Is there any better way to calculate (n * 8 + 3) / 5?

Question

I need to take a size_t volume and calculate this result in a size_t:

size_t next = (volume * 8 + 3) / 5

If this result would overflow a size_t then next should be zero. The problem is of course that volume * 8 + 3 can overflow while the entire result fits in a size_t.

At the moment I am splitting out the last 4 bits of volume and performing the multiplication, addition, and division separately. My question is: Can I do better than what I have so far if there is no type larger than size_t?

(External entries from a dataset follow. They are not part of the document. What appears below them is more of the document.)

(** * Telco churn ELT: cleaning, feature engineering and insight aggregation

    A shallow embedding of [src/transform/transform_data.py] ([clean_data])
    and [src/transform/create_insights.py] ([add_engineered_features],
    [create_churn_insights]) together with the pandas operations they call.

    Modelling conventions.
    - A Python float is an IEEE-754 binary64 number, represented by the
      Standard Library's [spec_float] at precision 53 and maximal exponent
      1024; arithmetic is [SFmul]/[SFdiv], correctly rounded.
    - A Python [str] is a [string] holding its UTF-8 encoding: equality,
      the order of code points, and the search for the ASCII character ["$"]
      are the same on the encoding as on the text.
    - An int64 cell is a [Z] between [-2^63] and [2^63 - 1]; the casts that
      can leave this range ([astype(int)] on a float64 or uint64 Series) are
      written out.
    - A pandas [Series] is a typed [column] (its dtype is the constructor), a
      [DataFrame] is an index of row labels plus a finite map from column
      names to columns.
    - A raised exception is [None].
    - What the Python runtime or pandas compute from their own tables
      ([str.strip], [str.lower] and [str.capitalize], which follow the
      Unicode database; [float(s)]; [pd.to_numeric] on a string; [str(x)] of
      a float; [round]; the summation order of [mean]) is a field of
      [Builtins]; the theorems hold for every choice of them, and
      [py_builtins] gives an executable instance for the examples. *)

From Stdlib Require Import ZArith String Ascii.
From Stdlib Require Import Floats.SpecFloat.
From stdpp Require Import gmap strings pretty list fin_maps sorting.

(** ** Python floats *)

Module PyFloat.

Definition float : Type := spec_float.

Definition prec : Z := 53.
Definition emax : Z := 1024.

Definition nan : float := S754_nan.

Definition is_nan (f : float) : bool :=
  match f with S754_nan => true | _ => false end.

Definition is_finite (f : float) : bool :=
  match f with S754_zero _ | S754_finite _ _ _ => true | _ => false end.

(** [float(z)] for an integer: the nearest double, ties to even. *)
Definition of_Z (z : Z) : float := binary_normalize prec emax z 0 false.

Definition mul : float -> float -> float := SFmul prec emax.
Definition add : float -> float -> float := SFadd prec emax.
Definition div : float -> float -> float := SFdiv prec emax.
Definition ltb : float -> float -> bool := SFltb.
Definition leb : float -> float -> bool := SFleb.
Definition eqb : float -> float -> bool := SFeqb.

(** The integer part of a finite float, rounded toward zero, as an exact
    integer; [None] for NaN and the infinities. *)
Definition trunc (f : float) : option Z :=
  match f with
  | S754_zero _ => Some 0%Z
  | S754_finite s m e => Some (cond_Zopp s (Z.shiftl (Zpos m) e))
  | S754_infinity _ | S754_nan => None
  end.

Definition int64_min : Z := (- 2 ^ 63)%Z.
Definition int64_max : Z := (2 ^ 63 - 1)%Z.
Definition uint64_max : Z := (2 ^ 64 - 1)%Z.

Definition in_int64 (z : Z) : bool := ((int64_min <=? z) && (z <=? int64_max))%Z.

(** The float64 to int64 cast of numpy on a finite float: the truncation
    when it fits, and the x86-64 conversion result [-2^63] when it does
    not. *)
Definition to_int64 (f : float) : option Z :=
  t ← trunc f; Some (if in_int64 t then t else int64_min).

(** The same cast stated in integer arithmetic: [z] is the value
    [m * 2^e] of the float cut toward zero, or [-2^63] when that is not an
    int64. No integer is the cast of a NaN or of an infinity. *)
Definition casts_to (f : float) (z : Z) : Prop :=
  match f with
  | S754_zero _ => z = 0%Z
  | S754_finite s m e =>
      let a := (if 0 <=? e then Zpos m * 2 ^ e else Zpos m / 2 ^ (- e))%Z in
      let q := (if s then - a else a)%Z in
      z = (if (- 2 ^ 63 <=? q) && (q <=? 2 ^ 63 - 1) then q else - 2 ^ 63)%Z
  | S754_infinity _ | S754_nan => False
  end.

(** The uint64 to int64 cast: the same 64 bits read as a signed number. *)
Definition uint64_to_int64 (z : Z) : Z :=
  if (z <=? int64_max)%Z then z else (z - 2 ^ 64)%Z.

(** Round half to even to an integer-valued float ([numpy.rint]). *)
Definition rint (f : float) : float :=
  match f with
  | S754_finite s m e =>
      if (0 <=? e)%Z then f
      else
        let d := Z.shiftl 1 (- e) in
        let q := (Zpos m / d)%Z in
        let r := (Zpos m mod d)%Z in
        let q' :=
          match (2 * r ?= d)%Z with
          | Lt => q
          | Gt => (q + 1)%Z
          | Eq => if Z.even q then q else (q + 1)%Z
          end in
        binary_normalize prec emax (cond_Zopp s q') 0 s
  | _ => f
  end.

#[global] Instance float_eq_dec : EqDecision float.
Proof. solve_decision. Defined.

End PyFloat.

Export PyFloat(float).

(** ** Strings as encoded text *)

Module PyStr.

Definition code (c : ascii) : N := N_of_ascii c.

Fixpoint map_str (f : ascii -> ascii) (s : string) : string :=
  match s with
  | EmptyString => EmptyString
  | String c r => String (f c) (map_str f r)
  end.

Fixpoint lstrip_where (p : ascii -> bool) (s : string) : string :=
  match s with
  | EmptyString => EmptyString
  | String c r => if p c then lstrip_where p r else s
  end.

Fixpoint rstrip_where (p : ascii -> bool) (s : string) : string :=
  match s with
  | EmptyString => EmptyString
  | String c r =>
      match rstrip_where p r with
      | EmptyString => if p c then EmptyString else String c EmptyString
      | r' => String c r'
      end
  end.

(** [s.lstrip("$")] *)
Definition lstrip_dollar : string -> string := lstrip_where (Ascii.eqb "$").

(** ["$" in s] *)
Fixpoint contains_char (d : ascii) (s : string) : bool :=
  match s with
  | EmptyString => false
  | String c r => Ascii.eqb c d || contains_char d r
  end.

(** [s.split("$")[0]] *)
Fixpoint before_char (d : ascii) (s : string) : string :=
  match s with
  | EmptyString => EmptyString
  | String c r => if Ascii.eqb c d then EmptyString else String c (before_char d r)
  end.

(** [s in [a, b, c]] *)
Definition str_in (s : string) (l : list string) : bool :=
  existsb (String.eqb s) l.

End PyStr.

(** ** Cell values, columns and frames *)

(** A Python object held in an object-dtype column: [None], a [str], an
    [int], a [float] (NaN included) or a [bool]. *)
Inductive value :=
  | VNone
  | VStr (s : string)
  | VInt (z : Z)
  | VFloat (f : float)
  | VBool (b : bool).

(** A parsed number: what [pd.to_numeric] makes of one cell. *)
Inductive num :=
  | NInt (z : Z)
  | NFloat (f : float).

#[global] Instance value_eq_dec : EqDecision value.
Proof. solve_decision. Defined.

#[global] Instance num_eq_dec : EqDecision num.
Proof. solve_decision. Defined.

(** [pd.isna(v)] *)
Definition isna (v : value) : bool :=
  match v with
  | VNone => true
  | VFloat f => PyFloat.is_nan f
  | _ => false
  end.

Definition notna (v : value) : bool := negb (isna v).

(** What [pd.to_numeric] reads in one cell: the float it stores and, when
    the cell is an integer, the integer as well. *)
Record parsed := Parsed {
  p_float : float;
  p_int : option Z;
}.

(** What the runtime computes on floats and strings. [str_strip s],
    [str_lower s] and [str_capitalize s] are [s.strip()], [s.lower()] and
    [s.capitalize()]; [py_float s] is [float(s)] ([None] when it raises
    [ValueError]); [to_numeric_str s] is [pd.to_numeric] on one string cell
    ([None] when it cannot be parsed); [str_float f] is [str(f)] for a float
    that is not NaN; [py_round x n] is [round(x, n)]; [float_sum l] is the
    sum [Series.mean] divides. *)
Class Builtins := {
  str_strip : string -> string;
  str_lower : string -> string;
  str_capitalize : string -> string;
  py_float : string -> option float;
  to_numeric_str : string -> option parsed;
  str_float : float -> string;
  py_round : float -> Z -> float;
  float_sum : list float -> float;
}.

(** A pandas Series: the constructor is the dtype. *)
Inductive column :=
  | ColInt (xs : list Z)
  | ColFloat (xs : list float)
  | ColBool (xs : list bool)
  | ColObj (xs : list value).

#[global] Instance column_eq_dec : EqDecision column.
Proof. solve_decision. Defined.

(** The cells of a column as Python objects. *)
Definition col_values (c : column) : list value :=
  match c with
  | ColInt xs => VInt <$> xs
  | ColFloat xs => VFloat <$> xs
  | ColBool xs => VBool <$> xs
  | ColObj xs => xs
  end.

Definition col_len (c : column) : nat :=
  match c with
  | ColInt xs => length xs
  | ColFloat xs => length xs
  | ColBool xs => length xs
  | ColObj xs => length xs
  end.

(** [series.dtype == object] *)
Definition is_object (c : column) : bool :=
  match c with ColObj _ => true | _ => false end.

(** Rows selected by a boolean mask ([df[mask]]). *)
Fixpoint mask_filter {A} (keep : list bool) (l : list A) : list A :=
  match keep, l with
  | true :: ks, x :: xs => x :: mask_filter ks xs
  | false :: ks, _ :: xs => mask_filter ks xs
  | _, _ => []
  end.

(** How many rows a mask keeps. *)
Fixpoint count_true (keep : list bool) : nat :=
  match keep with
  | [] => 0
  | b :: ks => (if b then 1 else 0) + count_true ks
  end.

Definition col_filter (keep : list bool) (c : column) : column :=
  match c with
  | ColInt xs => ColInt (mask_filter keep xs)
  | ColFloat xs => ColFloat (mask_filter keep xs)
  | ColBool xs => ColBool (mask_filter keep xs)
  | ColObj xs => ColObj (mask_filter keep xs)
  end.

(** A DataFrame: row labels and named columns. *)
Record frame := Frame {
  index : list nat;
  cols : gmap string column;
}.

Definition nrows (df : frame) : nat := length (index df).

(** Every column has one cell per row label. *)
Definition wf_frame (df : frame) : Prop :=
  map_Forall (fun _ col => col_len col = nrows df) (cols df).

(** [df[c]]; [None] is [KeyError]. *)
Definition get_col (c : string) (df : frame) : option column := cols df !! c.

(** [df[c] = col] *)
Definition set_col (c : string) (col : column) (df : frame) : frame :=
  Frame (index df) (<[c := col]> (cols df)).

(** [df[keep]] on every column and on the index. *)
Definition frame_filter (keep : list bool) (df : frame) : frame :=
  Frame (mask_filter keep (index df)) (col_filter keep <$> cols df).

(** A frame from a list of named columns, labelled [0 .. n-1]. *)
Definition mk_frame (n : nat) (l : list (string * column)) : frame :=
  Frame (seq 0 n) (list_to_map l).


(** ** Hash keys: how pandas compares cells in [duplicated] and [groupby]

    Two cells are the same key when Python's [==] holds between them (an int,
    a bool and a float are compared by exact numeric value), and two NaNs are
    the same key. A number is kept as the dyadic [m * 2^e] with [m] odd. *)

Inductive key :=
  | KNone
  | KNaN
  | KStr (s : string)
  | KInf (neg : bool)
  | KNum (m e : Z).

#[global] Instance key_eq_dec : EqDecision key.
Proof. solve_decision. Defined.

Fixpoint strip_twos (p : positive) (e : Z) : positive * Z :=
  match p with
  | xO q => strip_twos q (e + 1)
  | _ => (p, e)
  end.

Definition key_of_dyadic (neg : bool) (m : positive) (e : Z) : key :=
  let '(m', e') := strip_twos m e in KNum (cond_Zopp neg (Zpos m')) e'.

Definition key_of_Z (z : Z) : key :=
  match z with
  | Z0 => KNum 0 0
  | Zpos p => key_of_dyadic false p 0
  | Zneg p => key_of_dyadic true p 0
  end.

Definition key_of_float (f : float) : key :=
  match f with
  | S754_zero _ => KNum 0 0
  | S754_infinity s => KInf s
  | S754_nan => KNaN
  | S754_finite s m e => key_of_dyadic s m e
  end.

Definition key_of (v : value) : key :=
  match v with
  | VNone => KNone
  | VStr s => KStr s
  | VInt z => key_of_Z z
  | VFloat f => key_of_float f
  | VBool b => key_of_Z (Z.b2z b)
  end.

(** [series.duplicated(keep="first")]: a cell is a duplicate when its key is
    already in the table of keys seen so far. *)
Fixpoint duplicated_from (seen : list key) (ks : list key) : list bool :=
  match ks with
  | [] => []
  | k :: r =>
      if bool_decide (k ∈ seen) then true :: duplicated_from seen r
      else false :: duplicated_from (k :: seen) r
  end.

Definition duplicated (c : column) : list bool :=
  duplicated_from [] (key_of <$> col_values c).

(** ** The cleaning engine ([transform_data.py]) *)

Section Cleaning.
Context `{B : Builtins}.

(** [str(x)] *)
Definition py_str (v : value) : string :=
  match v with
  | VNone => "None"
  | VStr s => s
  | VInt z => pretty z
  | VFloat f => if PyFloat.is_nan f then "nan" else str_float f
  | VBool true => "True"
  | VBool false => "False"
  end.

size_t next_volume(size_t volume) {
  // check if the numerator will overflow size_t
  if (volume > (SIZE_MAX - 3) / 8) {
    size_t lower, upper;

    // multiply lower 4 bits by 8 and add 3
    lower = ((volume & 0xF) * 8) + 3;
    // downshift the rest and multiply by 8
    upper = (volume >> 4) * 8;

    // divide upper remainder and lower by 5
    lower = ((upper % 5 << 4) + lower) / 5;

    // divide upper by 5
    upper = upper / 5;

    // ensure the sum will not overflow size_t
    if (upper + (lower >> 4) > SIZE_MAX >> 4)
      return 0;

    return (upper << 4) + lower;
  } else return (volume * 8 + 3) / 5;
}

There might be some errors in that code. I haven't put it through extensive testing yet but I believe all the main ideas are there.

Answer 1

Let vol1 = volume % 5, vol2 = volume - vol1. vol2 is divisible by 5, therefore mathematically (vol2 * 8) / 5 = (vol2 / 5) * 8, so you get the correct result as

size_t vol1 = volume % 5;
size_t vol2 = volume - vol1;
size_t result = (vol2 / 5) * 8 + (vol1 * 8 + 3) / 5

Obviously you will get an overflow if the result doesn't fit into size_t, but not if there is an overflow anywhere in the calculation. Since you multiply by 8/5, in case of an overflow the result will be about 0.6 * volume < volume, so you can return

return result < volume ? (size_t) -1 : result;

which is surely better than returning 0.